FORMER Ipswich Town footballer James Scowcroft's father has told how he was one of 180 people suing the Ministry of Defence over atomic bomb testing during the 1950s.

FORMER Ipswich Town footballer James Scowcroft's father has told how he was one of 180 people suing the Ministry of Defence over atomic bomb testing during the 1950s.

Robert Scowcroft is currently being treated at Addenbrooke's Hospital in Cambridge for prostate cancer which he believes could have been caused by radiation exposure while he was in the RAF at Christmas Island during the late 1950s.

Mr Scowcroft, 70, of Stanton, near Bury St Edmunds, was one of thousands of men posted to the remote Pacific island as part of the UK's nuclear testing programme known as Operation Grapple.
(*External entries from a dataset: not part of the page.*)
(** X1. The verdict of [is_relevant_role] is a function of three counts:
    the role is relevant exactly when two positive keywords occur and
    either no negative keyword or some fresher-friendly keyword does. A
    relevant role scores ten per positive and five per fresher-friendly
    keyword, capped at 100, hence between 20 and 100; a rejected one
    scores 0. The matched keywords are configured positive keywords that
    occur in the text, two or more when the role is relevant. *)
Theorem is_relevant_role_verdict (job_title job_description : Py.scalar) :
  let text := joined job_title job_description in
  let check := is_relevant_role cfg job_title job_description in
  (rc_is_relevant check = true <->
   (2 <= score (positive cfg) text)%Z /\
   (score (negative cfg) text = 0%Z \/ (0 < score (fresher_friendly cfg) text)%Z)) /\
  (rc_is_relevant check = true ->
   rc_score check =
     Z.min 100 (score (positive cfg) text * 10 +
                score (fresher_friendly cfg) text * 5) /\
   (20 <= rc_score check <= 100)%Z /\
   (2 <= List.length (rc_matched_keywords check))%nat) /\
  (rc_is_relevant check = false ->
   rc_score check = 0%Z /\ rc_fresher_friendly check = None) /\
  (forall keyword, In keyword (rc_matched_keywords check) ->
   In keyword (positive cfg) /\ Str.contains keyword text = true).
Proof.
  intros text check. unfold check, is_relevant_role. fold text.
  fold (score (positive cfg) text). fold (score (negative cfg) text).
  assert (0 <= score (negative cfg) text)%Z as Hn by (unfold score; lia).
  assert (0 <= score (fresher_friendly cfg) text)%Z as Hf by (unfold score; lia).
  assert (forall keyword, In keyword (hits (positive cfg) text) ->
          In keyword (positive cfg) /\ Str.contains keyword text = true) as Hk.
  { intros k Hin. apply filter_In in Hin. exact Hin. }
  destruct (Z.ltb_spec (score (positive cfg) text) 2) as [Hp|Hp]; simpl.
  - repeat split; try discriminate; try lia; try apply Hk; try assumption.
  - destruct (Z.ltb_spec 0 (score (negative cfg) text)) as [Hn'|Hn'];
      destruct (Z.eqb_spec (score (fresher_friendly cfg) text) 0) as [Hf'|Hf'];
      simpl; repeat split; try discriminate; try lia; try apply Hk;
      try assumption; try (intros [_ [?|?]]; lia);
      try (left; lia); try (right; lia);
      unfold score in *; lia.
Qed.

(** X4. [is_location_match] on any value: a value that counts as false
    (a missing key read as the empty string, [None], [False], 0) is
    accepted as an unspecified location; a string always gets a verdict;
    any other value raises the attribute error of [lower]. *)
Theorem is_location_match_values (job_data : job) (location : Py.scalar) :
  (job_data !! "location" = None ->
   is_location_match cfg (get job_data "location") =
   Py.Ok {| lc_is_match := true;
            lc_reason := "No location specified (assuming remote)" |}) /\
  (Py.truthy location = false ->
   is_location_match cfg location =
   Py.Ok {| lc_is_match := true;
            lc_reason := "No location specified (assuming remote)" |}) /\
  (forall s, location = Py.SStr s ->
   exists check, is_location_match cfg location = Py.Ok check) /\
  (Py.truthy location = true -> (forall s, location <> Py.SStr s) ->
   is_location_match cfg location = Py.Raise (no_lower location)).
Proof.
  split; [|split; [|split]].
  - intros H. unfold get. rewrite H. reflexivity.
  - intros H. unfold is_location_match. rewrite H. reflexivity.
  - intros s ->. destruct (is_location_match cfg (Py.SStr s)) as [c|e] eqn:E; [eauto|].
    exfalso. unfold is_location_match in E.
    destruct (negb (Py.truthy (Py.SStr s))); [discriminate|].
    simpl in E.
    repeat match type of E with
           | context [match ?x with Some _ => _ | None => _ end] => destruct x
           end; discriminate.
  - intros Ht Hs. unfold is_location_match. rewrite Ht.
    destruct location as [| | |s]; try reflexivity. exfalso. exact (Hs s eq_refl).
Qed.

Lemma digits_val_nonneg s : forall acc z,
  (0 <= acc)%Z -> digits_val acc s = Some z -> (0 <= z)%Z.
Proof.
  induction s as [|a s IH]; simpl; intros acc z Hacc H.
  - injection H as <-. exact Hacc.
  - destruct (is_digit a); [|discriminate].
    eapply IH; [|exact H]. lia.
Qed.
He spent nine months stationed there and experienced two atomic explosions first hand.

Mr Scowcroft, a former RAF ground electrician, told how, during the first atomic explosion, he and his colleagues were made to sit beneath coconut trees covering their eyes with their hands and their backs to the blast which was 14 or 15 miles away.

“You could feel the heat on the back of your neck and we saw the big mushroom going up. The mushroom pushed the clouds away. All the buildings were wooden and the blast had blown the sides off. We had to get up and run away because of all the falling coconuts.”
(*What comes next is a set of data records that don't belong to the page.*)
Lemma StronglySorted_filter {A} (R : relation A) (P : A -> Prop)
    `{forall x, Decision (P x)} l :
  StronglySorted R l -> StronglySorted R (filter P l).
Proof.
  induction 1 as [|x l Hl IH Hx]; [constructor|].
  rewrite filter_cons. case_decide; [|done].
  constructor; [done|].
  apply Forall_forall. intros y [_ Hy]%list_elem_of_filter.
  by eapply Forall_forall in Hx.
Qed.

(** ** The active clusters *)

Lemma active_nil n : active n [] = seqZ 0 n.
Proof.
  unfold active. simpl. induction (seqZ 0 n) as [|x l IH]; [done|].
  rewrite filter_cons, decide_True by apply not_elem_of_nil. by rewrite IH.
Qed.

Lemma active_snoc n merges m :
  active n (merges ++ [m]) = filter (fun y => y ≠ Right m) (active n merges).
Proof.
  unfold active. rewrite list_filter_filter. apply list_filter_iff.
  intros x. rewrite fmap_app, not_elem_of_app. simpl.
  rewrite list_elem_of_singleton. tauto.
Qed.

Lemma active_sorted n merges : StronglySorted Z.lt (active n merges).
Proof. apply StronglySorted_filter, StronglySorted_seqZ. Qed.

Lemma active_NoDup n merges : NoDup (active n merges).
Proof. apply NoDup_filter, NoDup_seqZ. Qed.

Lemma elem_of_active n merges x : x ∈ active n merges -> 0 <= x < n.
Proof. intros [_ Hx%elem_of_seqZ]%list_elem_of_filter. lia. Qed.

(** ** The selection of the most similar pair *)

Lemma find_max_in e sims : find_max e sims ∈ e :: sims.
Proof.
  unfold find_max. revert e. induction sims as [|s sims IH]; intros e; simpl.
  - apply list_elem_of_here.
  - destruct (PrimFloat.ltb (sim_val e) (sim_val s)).
    + apply list_elem_of_further, IH.
    + specialize (IH e). apply elem_of_cons in IH as [->|IH].
      * apply list_elem_of_here.
      * by do 2 apply list_elem_of_further.
Qed.

Lemma select_in sims m : select sims = Some m -> m ∈ sims.
Proof.
  unfold select. destruct (index sims 0) as [e|] eqn:He; [|done].
  intros [= <-]. apply index_Some in He as [_ He]. simpl in He.
  apply list_elem_of_lookup_2 in He.
  pose proof (find_max_in e sims) as [->|?]%elem_of_cons; done.
Qed.

Lemma select_is_Some sims : sims ≠ [] -> is_Some (select sims).
Proof. unfold select. destruct sims; [done|]. intros _. simpl. eauto. Qed.

(** ** Vectors with an allocated map *)

Lemma Add_allocated a b :
  allocated a -> exists a', Add a b = Some a' /\ allocated a'.
Proof.
  intros [g Hg]. unfold Add. rewrite Hg.
  generalize (map_range (M b)) as l. intros l.
  assert (exists g', foldlM (fun m kv =>
            map_set m kv.1 (int_add (map_get m kv.1) (map_get (M b) kv.1)))
            (Some g) l = Some (Some g')) as [g' ->].
  { clear Hg. revert g. induction l as [|kv l IH]; intros g; simpl; eauto. }
  simpl. eexists. split; [done|]. unfold allocated. simpl. eauto.
Qed.

(** ** One round *)

Lemma refers_false x e : refers x e = false <-> sim_i e ≠ x /\ sim_j e ≠ x.
Proof.
  unfold refers. rewrite orb_false_iff.
  destruct (Z.eqb_spec (sim_i e) x), (Z.eqb_spec (sim_j e) x); intuition congruence.
Qed.

Lemma pair_of_update_spec vecs m sims :
  pair_of <$> update_spec vecs m sims =
  filter (fun p : Z * Z => p.1 ≠ sim_j m /\ p.2 ≠ sim_j m) (pair_of <$> sims).
Proof.
  unfold update_spec. induction sims as [|e sims IH]; [done|].
  rewrite fmap_cons, !filter_cons.
  destruct (decide (refers (sim_j m) e = false)) as [He|He].
  - rewrite decide_True by (by apply refers_false).
    rewrite !fmap_cons, IH. f_equal. by destruct (refers (sim_i m) e).
  - rewrite decide_False; [done|]. intros ?. by apply He, refers_false.
Qed.

Lemma len_kept m sims : len (kept m sims) = len (update_spec (@nil Vec) m sims).
Proof. unfold kept, update_spec, len. by rewrite !length_fmap. Qed.

Lemma len_fmap {A B} (f : A -> B) l : len (f <$> l) = len l.
Proof. unfold len. by rewrite length_fmap. Qed.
He said the aircraft that dropped the bomb was immediately taken back and meticulously scrubbed down.

Preparations were very different, he said, for the second atomic test. The servicemen were given white suits and other protective clothing for their eyes and hands.

“At the time we didn't think anything of it. There was no protection whatsoever the first time.
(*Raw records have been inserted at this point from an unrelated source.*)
(** The same run in rounded arithmetic. *)
Fixpoint battery_steps_rounded (rnd : R -> R) (asset : Battery.BatteryResi)
    (commands : list (option Battery.BatteryCommand)) (config : ScenarioConfig)
  : Rand Battery.BatteryResi :=
  match commands with
  | [] => ret asset
  | c :: rest =>
      r <- updateBatteryResi_rounded rnd asset c config ;;
      battery_steps_rounded rnd (fst r) rest config
  end.

(** The rounding of one arithmetic operation: its relative error is at
    most [u] (2^-53 for IEEE doubles, short of underflow and overflow), it is
    monotone, and it leaves a rounded number as it is. *)
Definition rounding (rnd : R -> R) (u : R) : Prop :=
  (forall x, Rabs (rnd x - x) <= u * Rabs x)
  /\ (forall x y, x <= y -> rnd x <= rnd y)
  /\ (forall x, rnd (rnd x) = rnd x).

(** Conversions between a fraction of the capacity and the power that moves
    it in one tick, as the rounded battery model computes them. *)
Definition timestep_hours_rounded (rnd : R -> R) : R := rnd (TIMESTEP_MINUTES / 60).

Definition to_power (rnd : R -> R) (e_kwh fraction : R) : R :=
  rnd (rnd (rnd fraction * e_kwh) / timestep_hours_rounded rnd).

Definition to_fraction (rnd : R -> R) (e_kwh power : R) : R :=
  rnd (rnd (power * timestep_hours_rounded rnd) / e_kwh).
“I believe we were the guinea pigs - if you join the military you have to expect this type of thing from time to time. We did not have a choice in going or not. You have to go where you are posted.

“If anything we were looking forward to going to a paradise island, a strange and exotic place. At the time you weren't 'anti' about it.

“I am a little bit annoyed that I was sent into an area with no protection.

“The explosion was considerably bigger than they said it would be.

“We were given white overalls and there's no doubt there's a protection in that, but if you're too close you're too close and there's no protection at all. It might take 40 or 50 years to get you, but in the end it will get you.”